(** * LED banner (src/led-banner.js): a shallow embedding and its properties

    The file follows the JavaScript source method by method.

    Modelling conventions.
    - A JavaScript number is an exact rational ([Q]); integers that the code
      uses as array lengths and loop bounds are [Z].  [Math.floor] is
      [Qfloor].  Rounding of doubles is not modelled.
    - An options object is a finite map from property names to values
      ([gmap string Value]); a missing property reads as [VUndef].
    - A JavaScript array is a list; reading past the end gives [None]
      (undefined), writing past the end extends the array.  A string is the
      sequence of its code units.
    - A method that can throw returns an [option]; [None] is the exception.
    - The browser is a parameter: the pixels that the 2D canvas hands back
      after the text was drawn ([getImageData]) and the table of element ids
      of the document. *)

From Stdlib Require Import ZArith QArith Qround Lqa Lia.
From stdpp Require Import gmap strings list fin_maps.

Local Open Scope Z_scope.

(** ** Values and truthiness *)

Definition Element := positive.

Inductive Value : Type :=
  | VUndef
  | VNull
  | VBool (b : bool)
  | VNum (q : Q)
  | VNaN
  | VStr (s : string)
  | VObj (e : Element).

(** ToBoolean *)
Definition to_boolean (v : Value) : bool :=
  match v with
  | VUndef | VNull | VNaN => false
  | VBool b => b
  | VNum q => negb (Qnum q =? 0)
  | VStr s => negb (String.eqb s "")
  | VObj _ => true
  end.
(** C5, amended. When the process exits within the deadline and both
    captured streams are valid UTF-8, the decoded streams are stored as
    [stdout] and [stderr], the status is [completed] when the exit code is
    zero and [failed] otherwise, and in the latter case the error detail is
    ["Exit code: N\nStderr: "] followed by the decoded error stream. When a
    stream is not valid UTF-8 the decoding raises, nothing is stored as
    [stdout] or [stderr] (the two fields read as before the execution), and
    the job is [failed] with the detail of that exception, whatever the exit
    code. *)
Theorem exit_within_deadline (H : Host) (job_id fp cp rp : string) (t c : Z)
    (out err : bytes) (s : sandbox) (j : job) :
  get job_id (registry_of s) = Some j ->
  exists j',
    get job_id (registry_of (snd (execute_code_in_sandbox H job_id fp cp rp t
                                    (Launches (Returns c out err)) s))) = Some j'
    /\ (forall so se, decode_utf8 out = Ok so -> decode_utf8 err = Ok se ->
          get "stdout" j' = Some so /\ get "stderr" j' = Some se
          /\ get "status" j' = Some (if c =? 0 then "completed" else "failed")
          /\ (c <> 0 ->
              get "error" j'
              = Some ("Exit code: " +:+ pretty c +:+ Str.nl +:+ "Stderr: " +:+ se)))
    /\ (forall e, decode_utf8 out = Raise e
                  \/ (exists so, decode_utf8 out = Ok so) /\ decode_utf8 err = Raise e ->
          get "stdout" j' = get "stdout" j /\ get "stderr" j' = get "stderr" j
          /\ get "status" j' = Some "failed"
          /\ get "error" j'
             = Some ("Exception: " +:+ exc_str H e +:+ Str.nl +:+ format_exc H e)).
Proof.
  intros Hj.
  pose proof (prepared_get H job_id fp cp rp t _ _ Hj) as Hp.
  destruct (decode_utf8 out) as [so|e1] eqn:Ho.
  - destruct (decode_utf8 err) as [se|e2] eqn:He.
    + rewrite (execute_returns_decoded H _ _ _ _ _ _ _ _ so se s Ho He).
      cbn [snd registry_of].
      pose proof (update_get_same job_id "running" [("stdout", so); ("stderr", se)]
                    _ _ Hp) as Hr.
      destruct (Z.eqb_spec c 0) as [->|Hc]; cbn [negb];
        rewrite (update_get_same _ _ _ _ _ Hr); eexists; (split; [reflexivity |]);
        cbn [assign fold_left fst snd]; split.
      * intros so' se' [= <-] [= <-]. dict_simpl. repeat split. congruence.
      * intros e [He' | [_ He']]; discriminate.
      * intros so' se' [= <-] [= <-]. dict_simpl. repeat split.
      * intros e [He' | [_ He']]; discriminate.
    + rewrite (execute_returns_undecodable H _ _ _ _ _ c out err e2 s)
        by (right; split; [now exists so | exact He]).
      cbn [snd registry_of]. rewrite (update_get_same _ _ _ _ _ Hp).
      eexists; split; [reflexivity |]. cbn [assign fold_left fst snd]. split.
      * intros so' se' _ Hse. discriminate.
      * intros e [He' | [_ He']]; [discriminate |]. injection He' as <-.
        dict_simpl. repeat split.
  - rewrite (execute_returns_undecodable H _ _ _ _ _ c out err e1 s) by now left.
    cbn [snd registry_of]. rewrite (update_get_same _ _ _ _ _ Hp).
    eexists; split; [reflexivity |]. cbn [assign fold_left fst snd]. split.
    + intros so' se' Hso. discriminate.
    + intros e [He' | [[so Hso] _]]; [| discriminate]. injection He' as <-.
      dict_simpl. repeat split.
Qed.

## Work required
Everything in the material should be repeated exactly as written.

## Task output
(** * LED banner (src/led-banner.js): a shallow embedding and its properties

    The file follows the JavaScript source method by method.

    Modelling conventions.
    - A JavaScript number is an exact rational ([Q]); integers that the code
      uses as array lengths and loop bounds are [Z].  [Math.floor] is
      [Qfloor].  Rounding of doubles is not modelled.
    - An options object is a finite map from property names to values
      ([gmap string Value]); a missing property reads as [VUndef].
    - A JavaScript array is a list; reading past the end gives [None]
      (undefined), writing past the end extends the array.  A string is the
      sequence of its code units.
    - A method that can throw returns an [option]; [None] is the exception.
    - The browser is a parameter: the pixels that the 2D canvas hands back
      after the text was drawn ([getImageData]) and the table of element ids
      of the document. *)

From Stdlib Require Import ZArith QArith Qround Lqa Lia.
From stdpp Require Import gmap strings list fin_maps.

Local Open Scope Z_scope.

(** ** Values and truthiness *)

Definition Element := positive.

Inductive Value : Type :=
  | VUndef
  | VNull
  | VBool (b : bool)
  | VNum (q : Q)
  | VNaN
  | VStr (s : string)
  | VObj (e : Element).

(** ToBoolean *)
Definition to_boolean (v : Value) : bool :=
  match v with
  | VUndef | VNull | VNaN => false
  | VBool b => b
  | VNum q => negb (Qnum q =? 0)
  | VStr s => negb (String.eqb s "")
  | VObj _ => true
  end.
(** C5, amended. When the process exits within the deadline and both
    captured streams are valid UTF-8, the decoded streams are stored as
    [stdout] and [stderr], the status is [completed] when the exit code is
    zero and [failed] otherwise, and in the latter case the error detail is
    ["Exit code: N\nStderr: "] followed by the decoded error stream. When a
    stream is not valid UTF-8 the decoding raises, nothing is stored as
    [stdout] or [stderr] (the two fields read as before the execution), and
    the job is [failed] with the detail of that exception, whatever the exit
    code. *)
Theorem exit_within_deadline (H : Host) (job_id fp cp rp : string) (t c : Z)
    (out err : bytes) (s : sandbox) (j : job) :
  get job_id (registry_of s) = Some j ->
  exists j',
    get job_id (registry_of (snd (execute_code_in_sandbox H job_id fp cp rp t
                                    (Launches (Returns c out err)) s))) = Some j'
    /\ (forall so se, decode_utf8 out = Ok so -> decode_utf8 err = Ok se ->
          get "stdout" j' = Some so /\ get "stderr" j' = Some se
          /\ get "status" j' = Some (if c =? 0 then "completed" else "failed")
          /\ (c <> 0 ->
              get "error" j'
              = Some ("Exit code: " +:+ pretty c +:+ Str.nl +:+ "Stderr: " +:+ se)))
    /\ (forall e, decode_utf8 out = Raise e
                  \/ (exists so, decode_utf8 out = Ok so) /\ decode_utf8 err = Raise e ->
          get "stdout" j' = get "stdout" j /\ get "stderr" j' = get "stderr" j
          /\ get "status" j' = Some "failed"
          /\ get "error" j'
             = Some ("Exception: " +:+ exc_str H e +:+ Str.nl +:+ format_exc H e)).
Proof.
  intros Hj.
  pose proof (prepared_get H job_id fp cp rp t _ _ Hj) as Hp.
  destruct (decode_utf8 out) as [so|e1] eqn:Ho.
  - destruct (decode_utf8 err) as [se|e2] eqn:He.
    + rewrite (execute_returns_decoded H _ _ _ _ _ _ _ _ so se s Ho He).
      cbn [snd registry_of].
      pose proof (update_get_same job_id "running" [("stdout", so); ("stderr", se)]
                    _ _ Hp) as Hr.
      destruct (Z.eqb_spec c 0) as [->|Hc]; cbn [negb];
        rewrite (update_get_same _ _ _ _ _ Hr); eexists; (split; [reflexivity |]);
        cbn [assign fold_left fst snd]; split.
      * intros so' se' [= <-] [= <-]. dict_simpl. repeat split. congruence.
      * intros e [He' | [_ He']]; discriminate.
      * intros so' se' [= <-] [= <-]. dict_simpl. repeat split.
      * intros e [He' | [_ He']]; discriminate.
    + rewrite (execute_returns_undecodable H _ _ _ _ _ c out err e2 s)
        by (right; split; [now exists so | exact He]).
      cbn [snd registry_of]. rewrite (update_get_same _ _ _ _ _ Hp).
      eexists; split; [reflexivity |]. cbn [assign fold_left fst snd]. split.
      * intros so' se' _ Hse. discriminate.
      * intros e [He' | [_ He']]; [discriminate |]. injection He' as <-.
        dict_simpl. repeat split.
  - rewrite (execute_returns_undecodable H _ _ _ _ _ c out err e1 s) by now left.
    cbn [snd registry_of]. rewrite (update_get_same _ _ _ _ _ Hp).
    eexists; split; [reflexivity |]. cbn [assign fold_left fst snd]. split.
    + intros so' se' Hso. discriminate.
    + intros e [He' | [[so Hso] _]]; [| discriminate]. injection He' as <-.
      dict_simpl. repeat split.
Qed.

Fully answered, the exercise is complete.